Blender iconOpen-source 3D modeling, animation, and rendering suite

How to Record Blender

Record Blender with keyboard overlay and smooth 60fps viewport. Guide for modeling tutorials, shader walkthroughs, and animation demonstrations.

When you’d need to record Blender

1

3D modeling tutorials for YouTube or courses

Record character modeling, hard-surface modeling, or sculpting workflows. Blender tutorials require seeing the viewport, properties panel, and modifier stack simultaneously — video is the only viable format.

2

Shader and material walkthroughs

Record Shader Editor node setups — connecting nodes, adjusting values, previewing in Eevee/Cycles. Node-based shading is a visual process that static screenshots can't convey — you need to see the preview update in real-time.

3

Animation and rigging demonstrations

Record character rigging, weight painting, and keyframe animation. Show the pose, set the keyframe, scrub the timeline to preview. Animation tutorials need to show motion — inherently a video medium.

4

Add-on demos for the Blender Market

Record Blender add-ons in action — install, configure, demonstrate the result. Add-on developers on Blender Market use video demos as their primary sales tool.

Recommended settings

Resolution
2560x1440
Frame rate
60fps
Audio
Microphone only
Capture mode
Window Capture

Things to know

  • Blender's 3D viewport uses GPU heavily — screen recording competes for GPU resources, especially with Eevee real-time rendering
  • Viewport navigation (orbit, pan, zoom) with middle-mouse-button happens constantly — the viewport spins fast and disorients viewers at 30fps
  • Blender has 12+ editor types (3D Viewport, Shader Editor, Timeline, UV Editor, etc.) that split the window into dense panels
  • Render previews (F12) open in a new window or the Image Editor — the render itself is CPU/GPU-intensive and may slow your recording

Step-by-step

  1. 1

    In Screenify Studio, select Window Capture and pick the Blender window.

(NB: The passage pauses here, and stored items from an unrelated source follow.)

Definition classify (r : rep) : evidence_kind :=
  if strictly_true (r_noCohort r) then KNoCohort
  else if negb (strictly_true (r_dispatched r)) then KNoDispatch
  else if negb (strictly_true (r_snapshot r)) then KNoSnapshot
  else KEvidence.

Definition expire (now : Z) (L : ledger) (msgId : string) (reason : dreason) : ledger :=
  match jget (l_m L) msgId with
  | None => L
  | Some e =>
      if is_terminal e then L
      else with_m L (jset (l_m L) msgId
             (mk_entry (e_topicBig e) expired (e_attempts e) now (Some reason)))
  end.

Definition noCohortConfigured (now : Z) (L : ledger) (msgId : string) : ledger :=
  expire now L msgId no_replication_configured.
Definition noCohortAvailable (now : Z) (L : ledger) (msgId : string) : ledger :=
  expire now L msgId no_cohort_available.

Definition cancel (now : Z) (L : ledger) (msgId : string) : ledger :=
  match jget (l_m L) msgId with
  | None => L
  | Some e => if is_terminal e then L
              else with_m L (jset (l_m L) msgId (set_state cancelled now e))
  end.

Definition state (L : ledger) (msgId : string) : option dstate :=
  e_state <$> jget (l_m L) msgId.

Definition recordOne (now : Z) (L : ledger) (msgId : string) (r : rep)
    : ledger * option dstate :=
  match classify r with
  | KNoCohort => let L' := noCohortAvailable now L msgId in (L', state L' msgId)
  | KEvidence => record now L msgId (default 0 (r_verified r)) (default 0 (r_attempted r))
  | _ => (L, state L msgId)
  end.

Record topic_out := mk_out { o_verified : Z; o_expired : Z; o_pending : Z; o_kind : evidence_kind }.

Definition is_open_for (topicBig : Z) (e : entry) : bool :=
  negb (is_terminal e) && (e_topicBig e =? topicBig).

(** The body of [recordTopic]'s loop on one entry of the map. *)
Definition recordTopic_step (now topicBig : Z) (r : rep) (acc : ledger * topic_out) (msgId : string)
    : ledger * topic_out :=
  let '(L, o) := acc in
  match jget (l_m L) msgId with
  | None => acc
  | Some e =>
      if negb (is_open_for topicBig e) then acc
      else match classify r with
           | KNoCohort => (noCohortAvailable now L msgId,
                           mk_out (o_verified o) (o_expired o + 1) (o_pending o) (o_kind o))
           | _ =>
               let '(L', st) := record now L msgId (default 0 (r_verified r)) (default 0 (r_attempted r)) in
               (L', match st with
                    | Some verified => mk_out (o_verified o + 1) (o_expired o) (o_pending o) (o_kind o)
                    | Some expired => mk_out (o_verified o) (o_expired o + 1) (o_pending o) (o_kind o)
                    | _ => mk_out (o_verified o) (o_expired o) (o_pending o + 1) (o_kind o)
                    end)
           end
  end.

Definition count_entries (P : entry → bool) (m : jmap string entry) : Z :=
  jsum (λ _ e, if P e then 1 else 0) m.

Definition recordTopic (now : Z) (L : ledger) (topicBig : Z) (r : rep) : ledger * topic_out :=
  match classify r with
  | (KNoDispatch | KNoSnapshot) as k =>
      (L, mk_out 0 0 (count_entries (is_open_for topicBig) (l_m L)) k)
  | k => foldl (recordTopic_step now topicBig r) (L, mk_out 0 0 0 k) (l_m L).*1
  end.

Definition pending_count (L : ledger) : Z := count_entries (λ e, negb (is_terminal e)) (l_m L).
Definition undurable_count (L : ledger) : Z :=
  count_entries (λ e, bool_decide (e_state e = expired)) (l_m L).
Definition clear (L : ledger) : ledger := with_m L [].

    Record at 60fps — viewport navigation (orbit, pan, zoom) looks choppy at 30fps. Blender's real-time viewport is designed for smooth interaction.

  2. 2

    Open Blender and your project. Before recording, simplify your workspace layout. Go to the top menu bar workspace tabs — choose 'Modeling', 'Sculpting', or 'Layout' depending on what you'll demonstrate. Custom multi-panel layouts with 6+ editors are overwhelming on video.

  3. 3

    If your scene is heavy (1M+ polygons), switch the viewport to Solid mode (Z > Solid) instead of Material Preview or Rendered. Solid mode uses less GPU, leaving headroom for screen recording without frame drops.

  4. 4

    Set the viewport overlay visibility: click the overlays dropdown (two overlapping circles icon in the viewport header). Disable overlays you won't discuss — wireframe, face orientation, statistics. Less visual noise = cleaner recording.

  5. 5

    When navigating the viewport, orbit slowly with middle mouse button. Fast orbiting at 60fps looks acceptable, but at 30fps or after video compression, it becomes a nauseating blur. Deliberate camera movement is key.

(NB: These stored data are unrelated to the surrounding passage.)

(** * Properties *)

(** Canonical text and the wire agree (finding C-1 of the source): for
    every value, the canonical text of what a JSON round trip makes of it is
    the canonical text of the value itself, so signer and verifier sign and
    verify the same bytes. *)
Theorem canonical_wire (v : json) : canonical (wire v) = canonical v.
Proof. apply canonical_of_wire. Qed.

(** Canonical text is unambiguous: two values have one canonical text
    exactly when they are the same value on the wire, so a signature or a
    content address over the text commits to the whole value. *)
Theorem canonical_injective (v w : json) : canonical v = canonical w ↔ wire v = wire w.
Proof.
  split.
  - apply canonical_inj.
  - intros H. rewrite <-(canonical_of_wire v), <-(canonical_of_wire w). by rewrite H.
Qed.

For shading, modifiers, and animation

  1. 6

    For Shader Editor tutorials, split the screen: 3D Viewport on top, Shader Editor on bottom. Resize so both are usable — the Shader Editor needs width for node connections, and the viewport needs height for the material preview.

  2. 7

    When demonstrating modifiers, keep the Properties panel visible with the modifier tab open. Apply modifiers one at a time — add the modifier, adjust a value, show the viewport result. Don't stack 5 modifiers silently.

  3. 8

    For animation tutorials, keep the Timeline or Dope Sheet visible at the bottom. Set keyframes with I key, then scrub the timeline to show the interpolation. Viewers need to see both the pose and the keyframe markers.

Pro tips

Keyboard overlay is Blender's #1 tutorial requirement. G (grab), S (scale), R (rotate), E (extrude), I (insert keyframe), Tab (toggle edit mode), Z (shading pie menu) — Blender is the most keyboard-dependent creative software. Without overlay, your mesh magically transforms and viewers learn nothing about the actual workflow.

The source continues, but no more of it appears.